*** Data records ***

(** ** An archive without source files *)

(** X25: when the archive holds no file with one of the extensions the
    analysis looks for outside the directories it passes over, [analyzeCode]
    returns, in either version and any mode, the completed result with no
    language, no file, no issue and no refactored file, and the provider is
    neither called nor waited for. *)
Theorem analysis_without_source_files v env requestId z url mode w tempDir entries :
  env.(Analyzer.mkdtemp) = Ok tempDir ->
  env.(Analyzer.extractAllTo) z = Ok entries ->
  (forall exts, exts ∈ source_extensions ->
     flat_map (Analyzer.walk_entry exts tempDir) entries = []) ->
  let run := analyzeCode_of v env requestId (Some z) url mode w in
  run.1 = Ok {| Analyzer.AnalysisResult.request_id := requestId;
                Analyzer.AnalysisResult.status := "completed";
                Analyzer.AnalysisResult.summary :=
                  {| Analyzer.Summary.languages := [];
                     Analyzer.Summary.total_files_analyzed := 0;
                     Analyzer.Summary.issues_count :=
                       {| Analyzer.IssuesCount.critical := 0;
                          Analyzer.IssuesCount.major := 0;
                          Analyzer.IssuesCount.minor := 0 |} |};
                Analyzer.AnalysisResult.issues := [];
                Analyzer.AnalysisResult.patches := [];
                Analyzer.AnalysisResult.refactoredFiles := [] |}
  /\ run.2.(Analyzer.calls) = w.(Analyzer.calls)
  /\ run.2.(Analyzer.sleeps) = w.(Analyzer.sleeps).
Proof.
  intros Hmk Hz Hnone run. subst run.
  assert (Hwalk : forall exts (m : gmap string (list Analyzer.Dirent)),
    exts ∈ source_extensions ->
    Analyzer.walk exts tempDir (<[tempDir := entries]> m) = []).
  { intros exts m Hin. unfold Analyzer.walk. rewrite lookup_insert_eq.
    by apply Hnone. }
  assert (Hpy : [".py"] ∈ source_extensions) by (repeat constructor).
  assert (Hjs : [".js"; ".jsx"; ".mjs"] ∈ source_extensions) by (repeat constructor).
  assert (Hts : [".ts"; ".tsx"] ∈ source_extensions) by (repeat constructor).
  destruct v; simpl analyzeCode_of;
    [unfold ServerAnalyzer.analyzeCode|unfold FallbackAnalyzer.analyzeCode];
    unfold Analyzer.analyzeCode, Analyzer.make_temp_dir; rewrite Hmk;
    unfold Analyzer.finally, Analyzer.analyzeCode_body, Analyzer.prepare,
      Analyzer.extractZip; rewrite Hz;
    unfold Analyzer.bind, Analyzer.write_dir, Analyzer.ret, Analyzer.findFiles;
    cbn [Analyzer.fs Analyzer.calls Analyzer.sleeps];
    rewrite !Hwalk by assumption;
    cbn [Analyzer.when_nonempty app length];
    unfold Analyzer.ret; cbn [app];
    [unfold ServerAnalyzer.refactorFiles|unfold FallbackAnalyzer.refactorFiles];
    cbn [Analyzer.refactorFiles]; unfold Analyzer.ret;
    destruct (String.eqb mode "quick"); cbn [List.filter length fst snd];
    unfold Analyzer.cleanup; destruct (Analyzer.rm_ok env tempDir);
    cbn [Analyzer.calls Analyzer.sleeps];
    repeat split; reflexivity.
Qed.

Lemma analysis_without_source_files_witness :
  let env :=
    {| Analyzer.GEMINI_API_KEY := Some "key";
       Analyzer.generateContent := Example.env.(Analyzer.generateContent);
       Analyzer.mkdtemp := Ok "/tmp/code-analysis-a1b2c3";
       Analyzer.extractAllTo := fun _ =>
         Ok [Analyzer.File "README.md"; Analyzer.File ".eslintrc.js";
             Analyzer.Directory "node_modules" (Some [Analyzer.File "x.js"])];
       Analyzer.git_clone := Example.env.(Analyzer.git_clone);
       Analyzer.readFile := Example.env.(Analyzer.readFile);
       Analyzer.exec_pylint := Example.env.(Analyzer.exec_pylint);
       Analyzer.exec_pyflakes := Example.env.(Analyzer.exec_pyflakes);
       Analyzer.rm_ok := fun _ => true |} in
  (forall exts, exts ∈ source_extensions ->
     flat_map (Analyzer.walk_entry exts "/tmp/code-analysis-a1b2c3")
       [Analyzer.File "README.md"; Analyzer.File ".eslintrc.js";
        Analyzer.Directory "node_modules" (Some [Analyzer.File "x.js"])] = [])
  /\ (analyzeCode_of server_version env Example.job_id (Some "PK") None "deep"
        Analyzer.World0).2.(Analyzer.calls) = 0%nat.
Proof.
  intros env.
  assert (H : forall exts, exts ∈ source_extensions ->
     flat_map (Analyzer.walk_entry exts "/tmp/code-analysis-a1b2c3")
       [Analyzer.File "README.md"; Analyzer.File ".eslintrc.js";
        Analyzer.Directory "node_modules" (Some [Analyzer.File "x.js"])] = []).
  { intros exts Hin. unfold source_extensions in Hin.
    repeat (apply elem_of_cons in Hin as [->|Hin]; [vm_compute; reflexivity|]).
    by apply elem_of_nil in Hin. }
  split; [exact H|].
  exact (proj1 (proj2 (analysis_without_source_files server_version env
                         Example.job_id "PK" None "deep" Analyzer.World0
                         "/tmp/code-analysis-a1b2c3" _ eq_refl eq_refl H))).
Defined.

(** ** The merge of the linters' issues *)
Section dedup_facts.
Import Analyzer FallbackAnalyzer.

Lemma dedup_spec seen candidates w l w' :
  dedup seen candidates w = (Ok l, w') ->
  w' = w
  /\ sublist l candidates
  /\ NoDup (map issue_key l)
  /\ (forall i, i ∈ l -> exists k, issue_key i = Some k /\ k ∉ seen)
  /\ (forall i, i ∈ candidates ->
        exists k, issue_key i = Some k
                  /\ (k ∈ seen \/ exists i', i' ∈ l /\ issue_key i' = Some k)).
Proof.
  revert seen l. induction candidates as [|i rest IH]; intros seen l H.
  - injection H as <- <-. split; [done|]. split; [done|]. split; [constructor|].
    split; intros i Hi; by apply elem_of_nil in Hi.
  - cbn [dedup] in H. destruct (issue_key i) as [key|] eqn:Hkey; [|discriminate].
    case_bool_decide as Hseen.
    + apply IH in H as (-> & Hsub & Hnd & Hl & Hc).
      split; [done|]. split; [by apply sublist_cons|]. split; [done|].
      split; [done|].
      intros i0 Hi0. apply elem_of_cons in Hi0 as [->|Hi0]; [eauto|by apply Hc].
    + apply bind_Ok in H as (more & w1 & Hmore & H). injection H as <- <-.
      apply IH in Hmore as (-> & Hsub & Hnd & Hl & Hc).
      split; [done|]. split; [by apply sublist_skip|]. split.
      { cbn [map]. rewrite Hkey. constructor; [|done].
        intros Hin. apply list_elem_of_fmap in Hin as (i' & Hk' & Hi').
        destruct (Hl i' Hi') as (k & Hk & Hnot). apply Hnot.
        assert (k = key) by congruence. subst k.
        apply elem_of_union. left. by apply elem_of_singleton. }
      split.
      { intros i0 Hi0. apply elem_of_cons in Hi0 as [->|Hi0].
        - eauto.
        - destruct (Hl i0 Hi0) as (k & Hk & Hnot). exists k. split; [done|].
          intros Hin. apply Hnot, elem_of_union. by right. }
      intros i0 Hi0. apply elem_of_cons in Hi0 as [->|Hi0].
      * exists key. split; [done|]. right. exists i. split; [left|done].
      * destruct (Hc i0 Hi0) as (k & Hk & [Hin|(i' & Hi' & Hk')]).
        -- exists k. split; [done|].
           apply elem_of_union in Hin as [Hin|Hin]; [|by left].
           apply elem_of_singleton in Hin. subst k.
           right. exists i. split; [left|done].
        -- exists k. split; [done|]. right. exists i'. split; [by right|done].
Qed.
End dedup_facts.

*** End of Data records ***
*** Data records ***

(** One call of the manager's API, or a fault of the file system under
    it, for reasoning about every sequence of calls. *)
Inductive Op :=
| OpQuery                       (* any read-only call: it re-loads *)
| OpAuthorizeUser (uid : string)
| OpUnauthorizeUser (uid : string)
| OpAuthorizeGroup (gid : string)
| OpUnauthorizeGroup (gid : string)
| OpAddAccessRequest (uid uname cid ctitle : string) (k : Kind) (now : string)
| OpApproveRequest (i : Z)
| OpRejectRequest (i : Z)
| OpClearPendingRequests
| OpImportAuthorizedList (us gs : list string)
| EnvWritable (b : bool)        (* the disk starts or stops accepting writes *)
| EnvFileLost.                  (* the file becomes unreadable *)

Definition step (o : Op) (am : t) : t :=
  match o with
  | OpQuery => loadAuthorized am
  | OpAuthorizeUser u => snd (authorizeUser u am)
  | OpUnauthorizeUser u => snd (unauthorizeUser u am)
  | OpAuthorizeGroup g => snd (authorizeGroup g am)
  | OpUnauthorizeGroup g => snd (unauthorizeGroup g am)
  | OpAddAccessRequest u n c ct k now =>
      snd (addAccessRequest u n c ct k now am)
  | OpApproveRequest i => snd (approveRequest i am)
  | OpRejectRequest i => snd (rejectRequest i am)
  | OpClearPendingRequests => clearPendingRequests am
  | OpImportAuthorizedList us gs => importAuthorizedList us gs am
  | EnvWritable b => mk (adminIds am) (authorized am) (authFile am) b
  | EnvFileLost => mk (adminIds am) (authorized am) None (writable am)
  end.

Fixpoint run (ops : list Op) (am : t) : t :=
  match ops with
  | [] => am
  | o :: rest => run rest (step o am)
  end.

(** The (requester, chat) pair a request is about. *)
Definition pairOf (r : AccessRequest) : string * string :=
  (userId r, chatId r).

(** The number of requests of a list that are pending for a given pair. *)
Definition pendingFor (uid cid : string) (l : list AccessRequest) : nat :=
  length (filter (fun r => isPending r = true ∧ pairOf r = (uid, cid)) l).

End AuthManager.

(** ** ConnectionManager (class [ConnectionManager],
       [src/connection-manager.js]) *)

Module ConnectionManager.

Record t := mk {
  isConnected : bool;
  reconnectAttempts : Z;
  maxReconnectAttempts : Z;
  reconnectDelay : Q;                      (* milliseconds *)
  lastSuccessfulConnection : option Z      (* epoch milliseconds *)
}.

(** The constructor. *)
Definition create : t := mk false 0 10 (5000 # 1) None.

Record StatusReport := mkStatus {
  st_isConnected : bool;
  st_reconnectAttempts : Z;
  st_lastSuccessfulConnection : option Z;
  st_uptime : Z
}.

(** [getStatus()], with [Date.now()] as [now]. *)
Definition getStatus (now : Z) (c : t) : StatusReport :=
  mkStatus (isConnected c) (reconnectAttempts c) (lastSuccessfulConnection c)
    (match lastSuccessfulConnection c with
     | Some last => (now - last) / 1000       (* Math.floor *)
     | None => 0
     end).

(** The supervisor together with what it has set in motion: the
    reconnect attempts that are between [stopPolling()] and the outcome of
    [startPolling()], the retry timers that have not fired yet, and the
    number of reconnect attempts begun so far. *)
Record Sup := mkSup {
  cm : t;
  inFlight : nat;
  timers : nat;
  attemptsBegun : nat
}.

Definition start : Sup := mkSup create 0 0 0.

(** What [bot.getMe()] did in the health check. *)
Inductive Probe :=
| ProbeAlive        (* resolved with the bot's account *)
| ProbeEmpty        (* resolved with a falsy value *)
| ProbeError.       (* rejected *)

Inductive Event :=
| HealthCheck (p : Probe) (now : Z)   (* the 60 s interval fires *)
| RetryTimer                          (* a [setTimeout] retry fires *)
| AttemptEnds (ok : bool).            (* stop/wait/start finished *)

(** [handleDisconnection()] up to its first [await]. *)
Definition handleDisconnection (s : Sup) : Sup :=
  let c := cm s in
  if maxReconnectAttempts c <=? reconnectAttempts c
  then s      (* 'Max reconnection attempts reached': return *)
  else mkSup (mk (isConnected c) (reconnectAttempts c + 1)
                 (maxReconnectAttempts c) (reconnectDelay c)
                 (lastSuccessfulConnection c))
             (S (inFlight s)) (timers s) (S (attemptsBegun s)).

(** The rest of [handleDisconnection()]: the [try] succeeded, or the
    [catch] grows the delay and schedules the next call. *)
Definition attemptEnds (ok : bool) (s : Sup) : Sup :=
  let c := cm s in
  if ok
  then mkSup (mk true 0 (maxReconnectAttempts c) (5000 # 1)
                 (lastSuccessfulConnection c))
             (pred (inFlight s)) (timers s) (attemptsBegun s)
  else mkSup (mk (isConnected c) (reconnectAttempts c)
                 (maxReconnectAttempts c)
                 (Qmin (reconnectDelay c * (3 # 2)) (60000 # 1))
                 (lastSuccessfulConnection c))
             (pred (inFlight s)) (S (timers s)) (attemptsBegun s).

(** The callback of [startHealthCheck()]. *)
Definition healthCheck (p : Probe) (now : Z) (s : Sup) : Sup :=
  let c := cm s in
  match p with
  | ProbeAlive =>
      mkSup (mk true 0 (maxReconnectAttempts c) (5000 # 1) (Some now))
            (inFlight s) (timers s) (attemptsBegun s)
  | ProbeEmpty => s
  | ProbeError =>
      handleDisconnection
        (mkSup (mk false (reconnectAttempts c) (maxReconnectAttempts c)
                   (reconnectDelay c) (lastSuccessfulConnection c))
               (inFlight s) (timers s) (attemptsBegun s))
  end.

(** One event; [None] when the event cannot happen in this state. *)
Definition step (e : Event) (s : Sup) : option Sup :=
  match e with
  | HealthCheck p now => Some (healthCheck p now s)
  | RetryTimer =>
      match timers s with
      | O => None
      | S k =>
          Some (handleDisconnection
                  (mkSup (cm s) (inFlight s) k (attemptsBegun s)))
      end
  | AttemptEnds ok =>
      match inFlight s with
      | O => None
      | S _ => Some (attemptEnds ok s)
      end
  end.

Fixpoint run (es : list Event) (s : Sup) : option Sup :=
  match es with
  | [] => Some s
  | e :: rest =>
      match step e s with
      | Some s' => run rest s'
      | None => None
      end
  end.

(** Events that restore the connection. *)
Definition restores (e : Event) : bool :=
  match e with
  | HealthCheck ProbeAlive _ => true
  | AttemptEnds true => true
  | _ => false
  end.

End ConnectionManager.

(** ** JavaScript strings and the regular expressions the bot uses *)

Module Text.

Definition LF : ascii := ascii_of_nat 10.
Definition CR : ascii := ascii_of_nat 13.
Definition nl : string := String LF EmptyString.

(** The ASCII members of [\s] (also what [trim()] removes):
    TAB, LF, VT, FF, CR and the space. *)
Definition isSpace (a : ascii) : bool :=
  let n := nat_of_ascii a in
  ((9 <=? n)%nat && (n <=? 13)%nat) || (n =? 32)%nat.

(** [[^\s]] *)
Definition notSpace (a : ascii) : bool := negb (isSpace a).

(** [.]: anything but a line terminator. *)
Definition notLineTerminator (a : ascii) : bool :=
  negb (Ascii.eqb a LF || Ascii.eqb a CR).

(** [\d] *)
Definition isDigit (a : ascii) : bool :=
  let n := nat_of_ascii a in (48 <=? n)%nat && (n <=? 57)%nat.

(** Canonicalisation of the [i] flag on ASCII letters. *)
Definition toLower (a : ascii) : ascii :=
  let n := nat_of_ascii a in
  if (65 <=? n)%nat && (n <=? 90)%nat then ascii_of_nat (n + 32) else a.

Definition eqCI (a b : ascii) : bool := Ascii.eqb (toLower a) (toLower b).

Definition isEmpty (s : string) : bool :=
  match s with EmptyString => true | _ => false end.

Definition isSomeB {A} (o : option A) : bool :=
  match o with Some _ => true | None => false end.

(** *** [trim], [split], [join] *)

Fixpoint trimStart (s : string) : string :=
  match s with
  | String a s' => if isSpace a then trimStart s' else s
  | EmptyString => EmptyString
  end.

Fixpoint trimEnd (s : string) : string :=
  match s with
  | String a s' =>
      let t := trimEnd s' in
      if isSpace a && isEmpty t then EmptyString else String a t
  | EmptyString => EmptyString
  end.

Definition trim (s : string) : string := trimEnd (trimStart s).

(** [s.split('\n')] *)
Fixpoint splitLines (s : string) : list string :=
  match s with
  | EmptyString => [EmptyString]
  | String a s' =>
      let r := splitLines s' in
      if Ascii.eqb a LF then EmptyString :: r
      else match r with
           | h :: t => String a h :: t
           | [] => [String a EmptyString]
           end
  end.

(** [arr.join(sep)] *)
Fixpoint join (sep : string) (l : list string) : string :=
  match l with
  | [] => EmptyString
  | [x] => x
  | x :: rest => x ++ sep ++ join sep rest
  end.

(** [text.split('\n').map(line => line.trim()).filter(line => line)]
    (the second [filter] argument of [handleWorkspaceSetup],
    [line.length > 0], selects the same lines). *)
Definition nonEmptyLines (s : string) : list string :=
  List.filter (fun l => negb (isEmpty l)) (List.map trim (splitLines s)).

*** End of Data records ***

Go to the line in the material above that contains "if isSpace a &&" and copy exactly from there through the line that contains "match l with", stopping after it.

      if isSpace a && isEmpty t then EmptyString else String a t
  | EmptyString => EmptyString
  end.

Definition trim (s : string) : string := trimEnd (trimStart s).

(** [s.split('\n')] *)
Fixpoint splitLines (s : string) : list string :=
  match s with
  | EmptyString => [EmptyString]
  | String a s' =>
      let r := splitLines s' in
      if Ascii.eqb a LF then EmptyString :: r
      else match r with
           | h :: t => String a h :: t
           | [] => [String a EmptyString]
           end
  end.

(** [arr.join(sep)] *)
Fixpoint join (sep : string) (l : list string) : string :=
  match l with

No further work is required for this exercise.